Mucho tengo que agradecerle a la vida. La mitad la transité viviendo; la otra mitad soñando. De ambas experiencias he aprendido cómo, cuando y dónde debo accionar conforme a circunstancia. Del viviendo, en función del conocimiento adquirido y de los sueños, en relación al límite de lo posible.
La nutriente del viviendo y del soñando ha sido vasta. Incorporé los básicos principios, el accionar positivo, el error de la inexperiencia, el confín de la inexacta limitación, el volar sin alas, observar al mundo desde la cresta de la gigante ola, caminar suspendido sobre la lava del volcán rugiente, penetrar el secular misterio del pasado, descubrir personas impensables y recorrer lugares a los que nunca he viajado.
La imaginación y la conciencia me develaron realidades, posibilidades y paradigmas insospechados.
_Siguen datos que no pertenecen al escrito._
(** C3.  With the entry empty, whatever the Overwrite box says: one pass of
    the body removes "LaunchOptions" from an app that has it and counts the
    app, and leaves an app without it as it is, uncounted.  Over a section of
    app dicts the loop runs to its end, every app loses the key if it had it
    and is otherwise unchanged, and the count is the number of apps that had
    it.  When every app has the key, the count is the number of apps and no
    app retains the key. *)
Theorem erase_removes_launch_options (self : MainWindow) (apps : Dict) :
  ops_entry self = "" →
  (∀ appid fields ops st,
     get LaunchOptions fields = Some ops →
     loop_body (ops_entry self) appid (Section fields) st =
       inr (Section (del LaunchOptions fields),
            mkLoopState (altered st + 1) (printed st)) ∧
     get LaunchOptions (del LaunchOptions fields) = None) ∧
  (∀ appid fields st,
     get LaunchOptions fields = None →
     loop_body (ops_entry self) appid (Section fields) st =
       inr (Section fields, st)) ∧
  (Forall (λ kv, is_section kv.2) apps →
     raised (edit_apps self apps) = None ∧
     altered (state_after (edit_apps self apps)) =
       length (filter (λ kv, is_Some (launch_options kv.2)) apps) ∧
     ∀ i appid fields,
       apps !! i = Some (appid, Section fields) →
       apps_after (edit_apps self apps) !! i =
         Some (appid, Section (del LaunchOptions fields)) ∧
       (get LaunchOptions fields = None → del LaunchOptions fields = fields)) ∧
  (Forall (λ kv, is_Some (launch_options kv.2)) apps →
     raised (edit_apps self apps) = None ∧
     altered (state_after (edit_apps self apps)) = length apps ∧
     Forall (λ kv, is_section kv.2 ∧ launch_options kv.2 = None)
            (apps_after (edit_apps self apps))).
Proof.
  intros Hentry.
  assert (truthy (ops_entry self) = false) as Hnew by by rewrite Hentry.
  assert (∀ apps, Forall (λ kv, is_section kv.2) apps →
     raised (edit_apps self apps) = None ∧
     altered (state_after (edit_apps self apps)) =
       length (filter (λ kv, is_Some (launch_options kv.2)) apps) ∧
     ∀ i appid fields,
       apps !! i = Some (appid, Section fields) →
       apps_after (edit_apps self apps) !! i =
         Some (appid, Section (del LaunchOptions fields)) ∧
       (get LaunchOptions fields = None → del LaunchOptions fields = fields))
    as Hsections.
  { intros apps' Hall. unfold edit_apps.
    destruct (edit_loop_sections_ok (ops_entry self) apps' (mkLoopState 0 []) Hall)
      as [Hok _].
    split_and!; [done|by rewrite erase_count|].
    intros i appid fields Hi. split; [|apply del_absent].
    destruct (edit_loop_lookup_ok _ _ _ _ _ _ Hok Hi) as (c' & d & -> & Hb).
    destruct (get LaunchOptions fields) as [ops|] eqn:Hget.
    - rewrite (body_erase _ _ _ _ ops Hnew Hget) in Hb. by simplify_eq.
    - rewrite (body_nothing _ _ _ _ Hnew Hget) in Hb. simplify_eq.
      by rewrite del_absent. }
  split_and!.
  - intros appid fields ops st Hget. split; [|apply get_del_eq].
    by apply (body_erase _ _ _ _ ops).
  - intros appid fields st Hget. by apply body_nothing.
  - apply Hsections.
  - intros Hall.
    assert (Forall (λ kv, is_section kv.2) apps) as Hsec.
    { eapply Forall_impl; [exact Hall|]. intros [k [s|f]] [? ?]; done. }
    destruct (Hsections apps Hsec) as (Hok & Hcount & Hlook).
    split_and!; [done| |].
    + rewrite Hcount. f_equal. clear -Hall.
      induction Hall as [|kv apps Hkv Hall IH]; [done|].
      by rewrite filter_cons_True // IH.
    + apply Forall_lookup_2. intros i [appid c'] Hi'.
      assert (i < length apps) as Hlt.
      { apply lookup_lt_Some in Hi'.
        by rewrite /edit_apps edit_loop_length in Hi'. }
      destruct (lookup_lt_is_Some_2 _ _ Hlt) as [[k c] Hi].
      pose proof (proj1 (Forall_lookup _ _) Hsec i _ Hi) as Hc.
      destruct c as [s|fields]; [done|].
      destruct (Hlook i k fields Hi) as [Hi'' _].
      rewrite Hi'' in Hi'. simplify_eq/=. split; [done|]. apply get_del_eq.
Qed.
El enquistamiento parametral muchas veces fue trasvasado por el universo onírico y la subjetividad se promulgó libre frente a la inclemencia atávica, que suele mover los eslabones de la cadena hacia un mismo sentido o de manera paralizante.
Las imágenes reales y virtuales, por momentos, se transforman en un todo indiviso y es en ese preciso instante que el numen hace de la suyas, dándonos facultades omnipotentes capaces de inventar un argumento existencial distinto de todo lo adquirido y consabido. Y la creación comienza. Y el Dios pagano que coexiste en cada uno de nosotros adquiere dimensiones inmensurables, aún a sabiendas que nada de eso somos. Sin embargo, cada vez que se nos ocurre frotar la lámpara de la creatividad, el genio surge ufano y trascendente, capaz de lograr un hábitat despojado de costumbrismo, descosificando la invariable realidad. Las magnitudes sensibles se potencian y los sentidos se convierten en conejillos de laboratorio, que nos permiten buscar y descubrir la vacuna que sosiegue el trance ineludible de lo perecedero.
El viviendo es el tiempo; el soñando es la eternidad.